* **Task details**
Throughout the records below, find the lines with the string "match" and give how many there are, nothing else.

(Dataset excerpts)
----

(** * Wikipedia principal eigenvector: redirect closure, graph building and
      damped power iteration

    Shallow embedding of the functions of
    [_posts/scikit/wikipedia-principal/wikipedia-principal.ipynb]:
    [short_name], [index], [get_redirects], [get_adjacency_matrix] and
    [centrality_scores].

    The notebook runs on Python 2.7 (its kernel), scikit-learn 0.18.

    Conventions of the embedding.
    - An N-Triples line and an article name are [string]s (byte strings in
      the notebook); a Python [dict] is a [gmap]; a Python [set] is a [gset].
    - [print] calls are progress output only and are left out.
    - The iteration order of [redirects.keys()] is not fixed by the language
      (hash order); the closure pass takes the order as a list [ks].
    - The [while True] loop of the closure pass is a fuelled function; the
      fuel that [get_redirects] needs is proved sufficient.
    - numpy/scipy arithmetic is taken over an interface [Arith]; the exact
      instance is [Qc] (rationals). *)

From Stdlib Require Import ZArith QArith Qcanon Qcabs.
From stdpp Require Import numbers strings base gmap sets list relations.

Local Open Scope string_scope.
Local Open Scope list_scope.
Local Open Scope nat_scope.
Local Open Scope stdpp_scope.

(** ** Python results *)

Inductive exn : Type :=
  | ZeroDivisionError
  | IndexError
  | KeyError.

(** The outcome of a call: a value, a raised exception, or a loop of the
    model that used up its fuel. *)
Inductive result (A : Type) : Type :=
  | Ok (a : A)
  | Raise (e : exn)
  | OutOfFuel.
Arguments Ok {A} a.
Arguments Raise {A} e.
Arguments OutOfFuel {A}.

#[global] Instance result_bind : MBind result := λ A B f r,
  match r with
  | Ok a => f a
  | Raise e => Raise e
  | OutOfFuel => OutOfFuel
  end.

#[global] Instance result_fmap : FMap result := λ A B f r,
  match r with
  | Ok a => Ok (f a)
  | Raise e => Raise e
  | OutOfFuel => OutOfFuel
  end.

(** ** Arithmetic of the numeric arrays

    The operations numpy supplies on array elements. Nothing is assumed of
    them here, so what is proved over an arbitrary [Arith] holds for IEEE
    floats as well; [Qc_arith] below is exact arithmetic. *)

Class Arith (F : Type) : Type := {
  zero : F;
  one : F;
  add : F → F → F;
  sub : F → F → F;
  mul : F → F → F;
  div : F → F → F;
  absf : F → F;
  maxf : F → F → F;
  eqf : F → F → bool;
  ltf : F → F → bool;
  of_nat : nat → F
}.

#[global] Instance arith_inhabited {F : Type} `{Arith F} : Inhabited F :=
  populate zero.

Infix "⊕" := add (at level 50, left associativity).
Infix "⊖" := sub (at level 50, left associativity).
Infix "⊗" := mul (at level 40, left associativity).
Infix "⊘" := div (at level 40, left associativity).

#[global] Instance Qc_arith : Arith Qc := {|
  zero := 0%Qc;
  one := 1%Qc;
  add := Qcplus;
  sub := Qcminus;
  mul := Qcmult;
  div := Qcdiv;
  absf := Qcabs;
  maxf := λ x y, if decide (x ≤ y)%Qc then y else x;
  eqf := λ x y, bool_decide (x = y);
  ltf := λ x y, bool_decide (x < y)%Qc;
  of_nat := λ n, Qc_of_Z (Z.of_nat n)
|}.

(** ** N-Triples lines *)

Module NT.

(** [line.split()]: the maximal runs of non-whitespace bytes; whitespace is
    tab, line feed, vertical tab, form feed, carriage return and space. *)
Definition split (line : string) : list string := String.words line.

(** [DBPEDIA_RESOURCE_PREFIX_LEN = len("http://dbpedia.org/resource/")] *)
Definition DBPEDIA_RESOURCE_PREFIX_LEN : nat :=
  String.length "http://dbpedia.org/resource/".

(** [nt_uri[SHORTNAME_SLICE]] with
    [SHORTNAME_SLICE = slice(DBPEDIA_RESOURCE_PREFIX_LEN + 1, -1)]:
    the bytes from position [PREFIX_LEN + 1] up to, not including, the last
    one; empty when the string is too short. *)
Definition short_name (nt_uri : string) : string :=
  let start := DBPEDIA_RESOURCE_PREFIX_LEN + 1 in
  let stop := String.length nt_uri - 1 in
  String.substring start (stop - start) nt_uri.

(** A line is a statement when it has exactly four tokens; the first is the
    subject, the third the object. *)
Definition parse_line (line : string) : option (string * string) :=
  match split line with
  | [s; _; o; _] => Some (short_name s, short_name o)
  | _ => None
  end.

End NT.

(** ** get_redirects *)

Module Redirects.

Implicit Types (redirects m : gmap string string) (seen : gset string).

(** First loop of [get_redirects]: [redirects[short_name(split[0])] =
    short_name(split[2])] for every line of four tokens, later lines
    overwriting earlier ones. *)
Definition parse (lines : list string) : gmap string string :=
  foldl (λ redirects line,
           match NT.parse_line line with
           | Some (s, o) => <[s := o]> redirects
           | None => redirects
           end) ∅ lines.

(** The [while True] loop of the closure pass, entered with the current
    [target] and the set [seen]:
<<
        while True:
            transitive_target = target
            target = redirects.get(target)
            if target is None or target in seen:
                break
            seen.add(target)
>>
    The value is [transitive_target] at the [break]. *)
Fixpoint walk (fuel : nat) redirects (target : string) seen : result string :=
  match fuel with
  | 0 => OutOfFuel
  | S fuel =>
      let transitive_target := target in
      match redirects !! target with
      | None => Ok transitive_target
      | Some target =>
          if decide (target ∈ seen) then Ok transitive_target
          else walk fuel redirects target ({[target]} ∪ seen)
      end
  end.

(** Body of the [for l, source in enumerate(redirects.keys())] loop. The
    dict is updated in place, so the walk of a later key reads the entries
    already rewritten for earlier keys. *)
Definition close_key (fuel : nat) redirects (source : string)
  : result (gmap string string) :=
  match redirects !! source with
  | None => Raise KeyError
  | Some target =>
      transitive_target ← walk fuel redirects target {[source]};
      Ok (<[source := transitive_target]> redirects)
  end.

Fixpoint close_keys (fuel : nat) (ks : list string) redirects
  : result (gmap string string) :=
  match ks with
  | [] => Ok redirects
  | source :: ks => redirects ← close_key fuel redirects source;
                    close_keys fuel ks redirects
  end.

(** The closure pass over the keys in the order [ks]. Every walk gets
    [S (size redirects)] iterations. *)
Definition transitive_closure (ks : list string) redirects
  : result (gmap string string) :=
  close_keys (S (size redirects)) ks redirects.

(** [ks] is an enumeration of the keys of the dict, each once. *)
Definition keys_of redirects (ks : list string) : Prop :=
  NoDup ks ∧ (list_to_set ks : gset string) = dom redirects.

(** [keys] stands for the iteration order of [redirects.keys()]. *)
Definition get_redirects (keys : gmap string string → list string)
    (lines : list string) : result (gmap string string) :=
  let redirects := parse lines in
  transitive_closure (keys redirects) redirects.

----

* **Reply**
8